Europe's wind and e-car industry dependent on China's magnetic metals
WirtschaftsWoche
The green energy industry, in particular the wind energy sector, has become increasingly dependent on China for vital magnetic metals, writes Stefan Hajek in WirtschaftsWoche Online. Wind farms are set to play an ever larger role in the world’s future energy supply. Offshore wind power capacity in the EU alone is expected to increase 25-fold by 2050.
Magnetic metals such as neodymium are an essential component for wind turbines as well as for every modern electric motor, including those used in almost every electric car and plug-in hybrid. That’s leading to a bottleneck in two main sectors of the energy transition that very few political leaders and industry executives have addressed, Hajek notes. The extraction and processing of neodymium almost entirely in the hands of one country, China. The country already used its market power once before, in 2009, and paralysed entire industries worldwide with an export boycott on rare earths for computers.

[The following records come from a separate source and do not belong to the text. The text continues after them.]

(** ** Files on a small disk *)

Module ConcreteUsm.
Definition no_errors (_ : os_op) (_ : path) : option io_error := None.
Definition none_copied (_ : path) : nat := 0.
Definition full_disk (op : os_op) (p : path) : option io_error :=
  match op with
  | OpCopy => if bool_decide (p = components "/o/op-2.usm") then Some (OtherIo "no space") else None
  | _ => None
  end.

Definition segments : list path := [components "/o/op-1.usm"; components "/o/op-2.usm"].
Definition d0 : disk :=
  mkDisk (list_to_map [(components "/o/op-1.usm", [Byte.x01; Byte.x02]); (components "/o/op-2.usm", [Byte.x03])])
         {[components "/o"]}.

(** The second segment does not fit: nothing of it is written, and it stays. *)
Definition failing := merge_usm_segment_files full_disk (fun _ => 0%nat) (components "/o") "op" segments d0.

Lemma usm_merge_keeps_data_witness :
  is_ok failing.2 = false
  /\ appended (components "/o/op.usm") [] segments [[Byte.x01; Byte.x02]; [Byte.x03]] failing.1 false.
Proof.
  split; [vm_compute; reflexivity|].
  destruct (usm_merge_keeps_data full_disk (fun _ => 0%nat) (components "/o") "op" segments
    [[Byte.x01; Byte.x02]; [Byte.x03]] d0 failing.1 failing.2) as [_ Hr].
  - apply (bool_decide_unpack _). vm_compute. exact I.
  - apply (bool_decide_unpack _). vm_compute. exact I.
  - repeat constructor.
  - unfold failing. apply surjective_pairing.
  - assert (Hf : is_ok failing.2 = false) by (vm_compute; reflexivity).
    destruct (failing.2) as [i|e]; [exfalso; simpl in Hf; congruence|].
    destruct Hr as [Hr|Hr]; [exfalso|exact Hr].
    assert (Hm : d_files failing.1 !! components "/o/op.usm" = Some [Byte.x01; Byte.x02]) by (vm_compute; reflexivity).
    rewrite Hr in Hm. vm_compute in Hm. congruence.
Defined.

(** Numbered segments are merged, with a duplicate suffix ignored; a gap is not. *)
Example prepare_segments :
  usm_segment_key (components "/o/op-2__dup3.usm") = Some (components "/o", "op", 2)
  /\ usm_segment_key (components "/o/op-0.usm") = None
  /\ (prepare_usm_processing_inputs no_errors none_copied segments d0).2
     = Ok (mkUsmInputs [UsmPath (components "/o/op.usm")] 2)
  /\ d_files (prepare_usm_processing_inputs no_errors none_copied segments d0).1 !! components "/o/op.usm"
     = Some [Byte.x01; Byte.x02; Byte.x03].
Proof. vm_compute. repeat split; reflexivity. Qed.

(** The merged file is created over an unnumbered file of the same name, which is
    itself one of the inputs: its data is gone and the name is listed twice. *)
Definition d1 : disk := write_file (components "/o/op.usm") [Byte.xff] d0.
Example merge_overwrites_input :
  (prepare_usm_processing_inputs no_errors none_copied (components "/o/op.usm" :: segments) d1).2
  = Ok (mkUsmInputs [UsmPath (components "/o/op.usm"); UsmPath (components "/o/op.usm")] 2)
  /\ d_files (prepare_usm_processing_inputs no_errors none_copied (components "/o/op.usm" :: segments) d1).1
       !! components "/o/op.usm" = Some [Byte.x01; Byte.x02; Byte.x03].
Proof. vm_compute. split; reflexivity. Qed.

(** Merging all inputs of a directory into a file that is one of them truncates it. *)
Definition d2 : disk :=
  mkDisk (list_to_map [(components "/movie/a.usm", [Byte.x01]); (components "/movie/movie.usm", [Byte.x02])])
         {[components "/movie"]}.
Example merge_truncates_itself :
  d_files (merge_usm_inputs no_errors none_copied (components "/movie")
             [UsmPath (components "/movie/a.usm"); UsmPath (components "/movie/movie.usm")] d2).1
  !! components "/movie/movie.usm" = Some [Byte.x01].
Proof. vm_compute. reflexivity. Qed.
End ConcreteUsm.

Hajek warns that China could do this again in other industries in view of its ongoing trade conflicts with the US, which he says are not expected to ease under President-elect Joe Biden. “This time there is even more at stake than in 2009,” Hajek writes. “Without a sufficient supply of magnetic metals, climate protection will be much more difficult, protracted and much more expensive,” says Oliver Gutfleisch, professor of Functional Materials at the Technical University of Darmstadt. “The energy transition is also a material transition -- it doesn't work without certain raw materials. That is often overlooked.”
Bernd Schäfer and Andreas Klossek, who head the EU’s European Innovation and Technology (EIT) Raw Materials think tank, are sounding the alarm despite the fact that companies have not yet had any problems getting magnets. The US Geological Survey agency expects the demand for permanent magnets to double by 2029. "90 percent of e-cars and all hybrid cars have electric motors with permanent magnets," says Klossek. “We expect a supply shortfall of 65,000 tonnes per year for the ores required from 2030 onwards.”